◆ Work item:
Write out each record a second time, exactly.

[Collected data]
(** [.AllowedPublicKeys -= [$k]]: every occurrence goes. *)
Definition without_key (k : string) (keys : list string) : list string :=
  List.filter (fun x => negb (String.eqb x k)) keys.

(** 1. Remove from Yggdrasil whitelist if key is recorded. *)
Definition whitelist_removal (NODE_NAME : string) : sh unit :=
  (w <- get ;;
   match ygg_nodes w, ygg_config w with
   | Some nodes, Some keys =>
       if negb (jq_installed w) then exit_with JqRequired
       else
         match nodes !! NODE_NAME with
         | Some STORED_KEY =>
             if String.eqb STORED_KEY EmptyString then ret tt
             else
               modify (with_ygg_config (Some (without_key STORED_KEY keys))) ;;
               run (DisallowKey STORED_KEY) ;;
               modify (with_ygg_nodes (Some (delete NODE_NAME nodes))) ;;
               run (ForgetNode NODE_NAME) ;;
               run DockerRestart
         | None => ret tt   (* No Yggdrasil key recorded: skipping *)
         end
   | _, _ => ret tt
   end)%sh.

(** 2. Detach partition and remove FDW objects. *)
Definition detach (NODE_NAME : string) : sh unit :=
  (sql (DetachPartition NODE_NAME) (detach_partition NODE_NAME) ;;
   sql (DropForeignTable NODE_NAME) (always (drop_foreign_table NODE_NAME)) ;;
   sql (DropUserMapping NODE_NAME) (always (drop_user_mapping NODE_NAME)) ;;
   sql (DropServer NODE_NAME) (always (drop_server NODE_NAME)))%sh.

Definition main (NODE_NAME : string) : sh unit :=
  (if String.eqb NODE_NAME EmptyString then exit_with MissingArgument
   else if negb (node_name_ok NODE_NAME) then exit_with InvalidName
   else whitelist_removal NODE_NAME ;; detach NODE_NAME)%sh.

End RemoveStorageNode.

(* ===================================================================== *)
(** * scripts/archive-events.sh                                            *)
(* ===================================================================== *)

Module ArchiveEvents.

(** The options after parsing.  [CUTOFF] is the timestamp given by
    [--cutoff] or computed from [--older-than]; [CONFIRM] is the line read
    at the prompt. *)
Record args := {
  NODE_NAME : string;
  CUTOFF : option Z;
  BATCH_SIZE : Z;
  BATCH_WINDOW : Z;
  DRY_RUN : bool;
  CONFIRM : string
}.

(** The variables of the archival loop; [copies] counts the copy statements
    sent so far. *)
Record job := {
  BATCH_START : Z;
  ARCHIVED : Z;
  DELETED : Z;
  copies : nat
}.

(** How the script ends: an early exit, the closing report, or still in the
    loop when the steps granted to the run are used up. *)
Inductive result :=
| Halted (h : halt)
| Done (archived deleted : Z)
| StillRunning.

(** The copy statement through the foreign table [events_archive_<node>]:
    the batch is inserted in [events_data] of the node behind the foreign
    server, in one transaction. [up] tells whether the node answers. *)
Definition copy_window (node : string) (lo hi limit offset : Z) (up : bool)
    (w : world) : sql_error + world :=
  if negb (bool_decide (node ∈ foreign_tables (cfg w))) then inl UndefinedTable
  else
    match select_batch lo hi limit offset (hot (cfg w)) with
    | None => inl NegativeLimit
    | Some rows =>
        match servers (cfg w) !! node with
        | None => inl UndefinedTable
        | Some host =>
            match storage w !! host with
            | Some t =>
                if up then
                  inr (with_storage
                         (<[host := insert_all_events_data rows t]> (storage w)) w)
                else inl RemoteUnreachable
            | None => inl RemoteUnreachable
            end
        end
    end.

Section Run.
(** [net n]: does the storage node answer the [n]-th copy statement. *)
Variable net : nat -> bool.
Variable a : args.
Variable cutoff : Z.

(** [while [ "$SUB_OFFSET" -lt "$WINDOW_COUNT" ]]: one copy statement per
    turn.  Its output [COPIED] (0 after [|| echo 0] when psql fails) is
    not read; the counters advance by [BATCH_SIZE] either way. *)
Fixpoint copy_sub_batches (fuel : nat) (lo hi WINDOW_COUNT SUB_OFFSET : Z)
    (j : job) (w : world) : bool * job * world :=
  if SUB_OFFSET <? WINDOW_COUNT then
    match fuel with
    | O => (false, j, w)
    | S fuel' =>
        let s := CopyWindow (NODE_NAME a) lo hi (BATCH_SIZE a) SUB_OFFSET in
        let w' :=
          match copy_window (NODE_NAME a) lo hi (BATCH_SIZE a) SUB_OFFSET
                  (net (copies j)) w with
          | inr w1 => logged (Sql s None) w1
          | inl e => logged (Sql s (Some e)) w
          end in
        let j' := {| BATCH_START := BATCH_START j;
                     ARCHIVED := wrap64 (ARCHIVED j + BATCH_SIZE a);
                     DELETED := DELETED j;
                     copies := S (copies j) |} in
        copy_sub_batches fuel' lo hi WINDOW_COUNT
          (wrap64 (SUB_OFFSET + BATCH_SIZE a)) j' w'
    end
  else (true, j, w).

◆ Answer to this problem:
(** [.AllowedPublicKeys -= [$k]]: every occurrence goes. *)
Definition without_key (k : string) (keys : list string) : list string :=
  List.filter (fun x => negb (String.eqb x k)) keys.

(** 1. Remove from Yggdrasil whitelist if key is recorded. *)
Definition whitelist_removal (NODE_NAME : string) : sh unit :=
  (w <- get ;;
   match ygg_nodes w, ygg_config w with
   | Some nodes, Some keys =>
       if negb (jq_installed w) then exit_with JqRequired
       else
         match nodes !! NODE_NAME with
         | Some STORED_KEY =>
             if String.eqb STORED_KEY EmptyString then ret tt
             else
               modify (with_ygg_config (Some (without_key STORED_KEY keys))) ;;
               run (DisallowKey STORED_KEY) ;;
               modify (with_ygg_nodes (Some (delete NODE_NAME nodes))) ;;
               run (ForgetNode NODE_NAME) ;;
               run DockerRestart
         | None => ret tt   (* No Yggdrasil key recorded: skipping *)
         end
   | _, _ => ret tt
   end)%sh.

(** 2. Detach partition and remove FDW objects. *)
Definition detach (NODE_NAME : string) : sh unit :=
  (sql (DetachPartition NODE_NAME) (detach_partition NODE_NAME) ;;
   sql (DropForeignTable NODE_NAME) (always (drop_foreign_table NODE_NAME)) ;;
   sql (DropUserMapping NODE_NAME) (always (drop_user_mapping NODE_NAME)) ;;
   sql (DropServer NODE_NAME) (always (drop_server NODE_NAME)))%sh.

Definition main (NODE_NAME : string) : sh unit :=
  (if String.eqb NODE_NAME EmptyString then exit_with MissingArgument
   else if negb (node_name_ok NODE_NAME) then exit_with InvalidName
   else whitelist_removal NODE_NAME ;; detach NODE_NAME)%sh.

End RemoveStorageNode.

(* ===================================================================== *)
(** * scripts/archive-events.sh                                            *)
(* ===================================================================== *)

Module ArchiveEvents.

(** The options after parsing.  [CUTOFF] is the timestamp given by
    [--cutoff] or computed from [--older-than]; [CONFIRM] is the line read
    at the prompt. *)
Record args := {
  NODE_NAME : string;
  CUTOFF : option Z;
  BATCH_SIZE : Z;
  BATCH_WINDOW : Z;
  DRY_RUN : bool;
  CONFIRM : string
}.

(** The variables of the archival loop; [copies] counts the copy statements
    sent so far. *)
Record job := {
  BATCH_START : Z;
  ARCHIVED : Z;
  DELETED : Z;
  copies : nat
}.

(** How the script ends: an early exit, the closing report, or still in the
    loop when the steps granted to the run are used up. *)
Inductive result :=
| Halted (h : halt)
| Done (archived deleted : Z)
| StillRunning.

(** The copy statement through the foreign table [events_archive_<node>]:
    the batch is inserted in [events_data] of the node behind the foreign
    server, in one transaction. [up] tells whether the node answers. *)
Definition copy_window (node : string) (lo hi limit offset : Z) (up : bool)
    (w : world) : sql_error + world :=
  if negb (bool_decide (node ∈ foreign_tables (cfg w))) then inl UndefinedTable
  else
    match select_batch lo hi limit offset (hot (cfg w)) with
    | None => inl NegativeLimit
    | Some rows =>
        match servers (cfg w) !! node with
        | None => inl UndefinedTable
        | Some host =>
            match storage w !! host with
            | Some t =>
                if up then
                  inr (with_storage
                         (<[host := insert_all_events_data rows t]> (storage w)) w)
                else inl RemoteUnreachable
            | None => inl RemoteUnreachable
            end
        end
    end.

Section Run.
(** [net n]: does the storage node answer the [n]-th copy statement. *)
Variable net : nat -> bool.
Variable a : args.
Variable cutoff : Z.

(** [while [ "$SUB_OFFSET" -lt "$WINDOW_COUNT" ]]: one copy statement per
    turn.  Its output [COPIED] (0 after [|| echo 0] when psql fails) is
    not read; the counters advance by [BATCH_SIZE] either way. *)
Fixpoint copy_sub_batches (fuel : nat) (lo hi WINDOW_COUNT SUB_OFFSET : Z)
    (j : job) (w : world) : bool * job * world :=
  if SUB_OFFSET <? WINDOW_COUNT then
    match fuel with
    | O => (false, j, w)
    | S fuel' =>
        let s := CopyWindow (NODE_NAME a) lo hi (BATCH_SIZE a) SUB_OFFSET in
        let w' :=
          match copy_window (NODE_NAME a) lo hi (BATCH_SIZE a) SUB_OFFSET
                  (net (copies j)) w with
          | inr w1 => logged (Sql s None) w1
          | inl e => logged (Sql s (Some e)) w
          end in
        let j' := {| BATCH_START := BATCH_START j;
                     ARCHIVED := wrap64 (ARCHIVED j + BATCH_SIZE a);
                     DELETED := DELETED j;
                     copies := S (copies j) |} in
        copy_sub_batches fuel' lo hi WINDOW_COUNT
          (wrap64 (SUB_OFFSET + BATCH_SIZE a)) j' w'
    end
  else (true, j, w).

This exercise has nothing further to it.